In a ruling last week, Chief Judge Glenn Suddaby of the U.S. District Court in Syracuse blocked provisions of the law that outlined new requirements for background checks for gun permits, including the disclosure of all of an applicant’s social media accounts.

He also blocked portions of the law banning guns in some public and private properties, including mental hospitals, places of worship, public parks, theaters and bars.

The temporary stay will keep the statute in place during the appeal process.

It’s the second time the U.S. Court of Appeals for the 2nd Circuit has overturned a ruling from Suddaby related to the Concealed Carry Improvement Act, which went into effect Sept. 1.

The law was signed by Gov. Hochul over the summer after she called lawmakers back to Albany in the wake of the U.S. Supreme Court’s decision to overturn a 100-year-old Empire State law limiting who can carry a concealed handgun in public.

The high court, in a 6-3 ruling, in June said New York’s century-old concealed-carry handgun law violated the Constitution’s Second Amendment.

In response, Hochul and the Dem-led Legislature crafted new rules limiting where legal guns can be carried in the state and requiring those applying for permits to prove they have “good moral character.”

Concealed carry permit seekers must also provide names and contact information for family, partners and roommates and a list of social media accounts from the last three years.
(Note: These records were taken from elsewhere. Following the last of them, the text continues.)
(** The state of the [roll_mean] kernel: a compensated (Kahan) running
    sum, with one compensation for the additions and one for the
    removals, the number of negative values, and the length of the run of
    equal values that ends at the last value added. *)
Record MeanState := mkMean {
  nobs : Z;
  sum_x : f64;
  neg_ct : Z;
  compensation_add : f64;
  compensation_remove : f64;
  num_consecutive_same_value : Z;
  prev_value : f64;
}.

Definition add_mean (st : MeanState) (val : f64) : MeanState :=
  if (val =? val)%f64 then
    let y := (val - compensation_add st)%f64 in
    let t := (sum_x st + y)%f64 in
    mkMean (nobs st + 1) t
      (if signbit val then neg_ct st + 1 else neg_ct st)%Z
      (t - sum_x st - y)%f64
      (compensation_remove st)
      (if (val =? prev_value st)%f64
       then num_consecutive_same_value st + 1 else 1)%Z
      val
  else st.

Definition remove_mean (st : MeanState) (val : f64) : MeanState :=
  if (val =? val)%f64 then
    let y := (- val - compensation_remove st)%f64 in
    let t := (sum_x st + y)%f64 in
    mkMean (nobs st - 1) t
      (if signbit val then neg_ct st - 1 else neg_ct st)%Z
      (compensation_add st)
      (t - sum_x st - y)%f64
      (num_consecutive_same_value st)
      (prev_value st)
  else st.

(** The mean of the window: NaN below [minp] observations; the value
    itself on a window of equal values; clamped to 0 when rounding gave
    the quotient the wrong sign. *)
Definition calc_mean (minp : Z) (st : MeanState) : f64 :=
  if ((minp <=? nobs st) && (0 <? nobs st))%Z then
    let result := (sum_x st / of_Z (nobs st))%f64 in
    if (nobs st <=? num_consecutive_same_value st)%Z then prev_value st
    else if (neg_ct st =? 0)%Z && (result <? 0)%f64 then 0%f64
    else if (neg_ct st =? nobs st)%Z && (0 <? result)%f64 then 0%f64
    else result
  else NaN.

(** The state a window starts from: [prev_value] is the first value of
    the window. *)
Definition setup (values : list f64) (s : nat) : MeanState :=
  mkMean 0 0%f64 0 0%f64 0%f64 0 (default NaN (values !! s)).

Definition roll_step (window : nat) (values : list f64) (i : nat)
    (st : MeanState) : MeanState :=
  if (i =? 0)%nat || (win_end (i - 1) <=? win_start window i)%nat then
    foldl add_mean (setup values (win_start window i))
      (slice values (win_start window i) (win_end i))
  else
    let st1 := foldl remove_mean st
                 (slice values (win_start window (i - 1)) (win_start window i)) in
    foldl add_mean st1 (slice values (win_end (i - 1)) (win_end i)).

Fixpoint roll_from (window : nat) (minp : Z) (values : list f64) (i n : nat)
    (st : MeanState) : list f64 :=
  match n with
  | O => []
  | S n' =>
      let st' := roll_step window values i st in
      calc_mean minp st' :: roll_from window minp values (S i) n' st'
  end.

(** The kernel, over the windows of a fixed size. *)
Definition roll_mean (window : nat) (minp : Z) (values : list f64) : list f64 :=
  roll_from window minp values 0 (length values) (setup values 0).

(** [Series.ewm(span=span, adjust=False).mean()] and
    [Series.rolling(window=window).mean()] on a column of floats;
    [min_periods] defaults to the size of the window. *)
Definition ewm_mean (span : nat) (values : list f64) : list f64 :=
  ewm (com_of_span span) (prep_values values).

Definition rolling_mean (window : nat) (values : list f64) : list f64 :=
  roll_mean window (Z.of_nat window) (prep_values values).

End Binary64.

(** ** [Series.shift(1)], comparisons, [&] and [np.where] *)

(** [shift(1)]: every value one row down, NaN on the first row. *)
Definition shift1 (l : list float) : list float :=
  take (length l) (None :: l).

Definition series_cmp (op : float → float → bool) (a b : list float) : list bool :=
  zip_with op a b.

Definition series_and (a b : list bool) : list bool := zip_with andb a b.

Definition np_where {A} (cond : list bool) (x : A) (rest : list A) : list A :=
  zip_with (λ (c : bool) r, if c then x else r) cond rest.

Definition np_full {A} (n : nat) (x : A) : list A := replicate n x.

Inductive Signal := GOLDEN | DEATH | NONE.

#[global] Instance Signal_eq_dec : EqDecision Signal.
Proof. solve_decision. Defined.

(** Lines 96-104 of data_fetcher.py: GOLDEN where the first condition
    holds, else DEATH where the second holds, else NONE. *)
Definition crossover (ema sma : list float) : list Signal :=
  np_where
    (series_and (series_cmp fgt ema sma)
                (series_cmp fle (shift1 ema) (shift1 sma)))
    GOLDEN
    (np_where
       (series_and (series_cmp flt ema sma)
                   (series_cmp fge (shift1 ema) (shift1 sma)))
       DEATH
       (np_full (length ema) NONE)).

(** ** Frames, the store and the error monad *)

Inductive Column :=
  | Floats (xs : list float)
  | Labels (xs : list Signal).

Inductive Cell :=
  | Float (x : float)
  | Label (c : Signal).

(** A frame: the [DatetimeIndex] (timestamps) and the named columns. *)
Record DataFrame := mkFrame {
  index : list Z;
  columns : gmap string Column;
}.

Definition col_length (c : Column) : nat :=
  match c with Floats xs => length xs | Labels xs => length xs end.

Definition col_cell (c : Column) (i : nat) : option Cell :=
  match c with
  | Floats xs => Float <$> xs !! i
  | Labels xs => Label <$> xs !! i
  end.

(** [df.empty]: some axis has length zero. *)
Definition frame_empty (df : DataFrame) : bool :=
  bool_decide (index df = []) || bool_decide (columns df = ∅).

Definition loc := positive.

(** The mutable world: the frames alive, and the values the progress bar
    has been set to. *)
Record World := mkWorld {
  frames : gmap loc DataFrame;
  progress_bar : list Q;
}.

Inductive Exn :=
  | KeyError (k : string)
  | ValueError
  | TypeError
  | DataError.

Inductive Result (A : Type) :=
  | Ok (a : A)
  | Raise (e : Exn).

Arguments Ok {A} a.

Arguments Raise {A} e.

(** A computation changes the world and returns or raises; what it did to
    the world before raising stays done. *)
Definition M (A : Type) : Type := World → Result A * World.

Definition ret {A} (a : A) : M A := λ w, (Ok a, w).

Definition raise {A} (e : Exn) : M A := λ w, (Raise e, w).

Definition bind {A B} (m : M A) (k : A → M B) : M B :=
  λ w, match m w with
       | (Ok a, w') => k a w'
       | (Raise e, w') => (Raise e, w')
       end.

Definition lift {A} (r : Result A) : M A := λ w, (r, w).

Notation "x <- m ;; k" := (bind m (λ x, k))
  (at level 100, m at next level, right associativity).

Notation "m ;; k" := (bind m (λ _, k))
  (at level 100, right associativity).

(** The frame at [l] replaced, and a column of a frame replaced or added. *)
Definition set_frame (l : loc) (df : DataFrame) (w : World) : World :=
  mkWorld (<[l := df]> (frames w)) (progress_bar w).

Definition set_column (key : string) (c : Column) (df : DataFrame) : DataFrame :=
  mkFrame (index df) (<[key := c]> (columns df)).

(** [df[key]] *)
Definition getitem (l : loc) (key : string) : M Column :=
  λ w, match frames w !! l with
       | Some df =>
           match columns df !! key with
           | Some c => (Ok c, w)
           | None => (Raise (KeyError key), w)
           end
       | None => (Raise (KeyError key), w)
       end.

(** [df[key] = col]: the column is replaced or added, in place. *)
Definition setitem (l : loc) (key : string) (c : Column) : M unit :=
  λ w, match frames w !! l with
       | Some df => (Ok (), set_frame l (set_column key c df) w)
       | None => (Raise (KeyError key), w)
       end.

(** The float values of a column; a comparison of a column of strings
    with numbers raises [TypeError]. *)
Definition as_floats (c : Column) : Result (list float) :=
  match c with Floats xs => Ok xs | Labels _ => Raise TypeError end.

(** The values a window aggregation works on; on a column of strings
    [ewm] and [rolling] raise [DataError] (no numeric types to
    aggregate). *)
Definition numeric (c : Column) : Result (list float) :=
  match c with Floats xs => Ok xs | Labels _ => Raise DataError end.

(** [.ewm(span=span, adjust=False).mean()]: a span below 1 is refused. *)
Definition ewm_span_mean (span : nat) (c : Column) : Result Column :=
  if (span <? 1)%nat then Raise ValueError
  else
    match numeric c with
    | Ok xs => Ok (Floats (ewm_mean (alpha_of_span span) xs))
    | Raise e => Raise e
    end.

(** [.rolling(window=window).mean()] *)
Definition rolling_window_mean (window : nat) (c : Column) : Result Column :=
  match numeric c with
  | Ok xs => Ok (Floats (rolling_mean window xs))
  | Raise e => Raise e
  end.

Definition crossover_column (ema sma : Column) : Result Column :=
  match as_floats ema, as_floats sma with
  | Ok e, Ok s => Ok (Labels (crossover e s))
  | Raise x, _ => Raise x
  | _, Raise x => Raise x
  end.

(** The f-strings [f'EMA{ema_period}'] and [f'SMA{sma_period}']. *)
Definition ema_name (ema_period : nat) : string := "EMA" +:+ pretty ema_period.

Definition sma_name (sma_period : nat) : string := "SMA" +:+ pretty sma_period.

(** ** [StockDataFetcher.calculate_indicators] *)

Definition calculate_indicators (df : option loc) (ema_period sma_period : nat)
    : M (option loc) :=
  match df with
  | None => ret None
  | Some l =>
      λ w,
      match frames w !! l with
      | None => (Raise (KeyError "df"), w)
      | Some fr =>
          if frame_empty fr then (Ok None, w)
          else
            (close <- getitem l "Close";;
             ema <- lift (ewm_span_mean ema_period close);;
             setitem l (ema_name ema_period) ema;;
             close <- getitem l "Close";;
             sma <- lift (rolling_window_mean sma_period close);;
             setitem l (sma_name sma_period) sma;;
             ema <- getitem l (ema_name ema_period);;
             sma <- getitem l (sma_name sma_period);;
             cross <- lift (crossover_column ema sma);;
             setitem l "Crossover" cross;;
             ret (Some l)) w
      end
  end.

(** ** Price series *)

Record PricePoint := mkPoint {
  date : Z;
  open : Q;
  high : Q;
  low : Q;
  close : Q;
  volume : Q;
}.

Abbreviation PriceSeries := (list PricePoint).

(** The frame a history provider hands over for a price series. *)
Definition frame_of_series (ps : PriceSeries) : DataFrame :=
  mkFrame (date <$> ps)
    (<["Open" := Floats ((λ p, Some (open p)) <$> ps)]>
     (<["High" := Floats ((λ p, Some (high p)) <$> ps)]>
      (<["Low" := Floats ((λ p, Some (low p)) <$> ps)]>
       (<["Close" := Floats ((λ p, Some (close p)) <$> ps)]>
        (<["Volume" := Floats ((λ p, Some (volume p)) <$> ps)]> ∅))))).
The law has prompted multiple lawsuits from gun rights groups and New Yorkers who argue the permitting rules are too restrictive and that gun-free zones infringe on their right to bear arms.

Hochul and Attorney General Letitia James have vowed to defend the law as more than half a dozen lawsuits have been filed challenging the constitutionality of the restrictions.

“The interim administrative stay of the district court’s temporary restraining order is an important and appropriate step and affirms that the Concealed Carry Improvement Act will remain in effect during the appeals process,” Hochul said in a statement last month following the first stay. “My top priority will always be to keep New Yorkers safe, and we will continue working with the office of the attorney general to defend our gun safety laws.”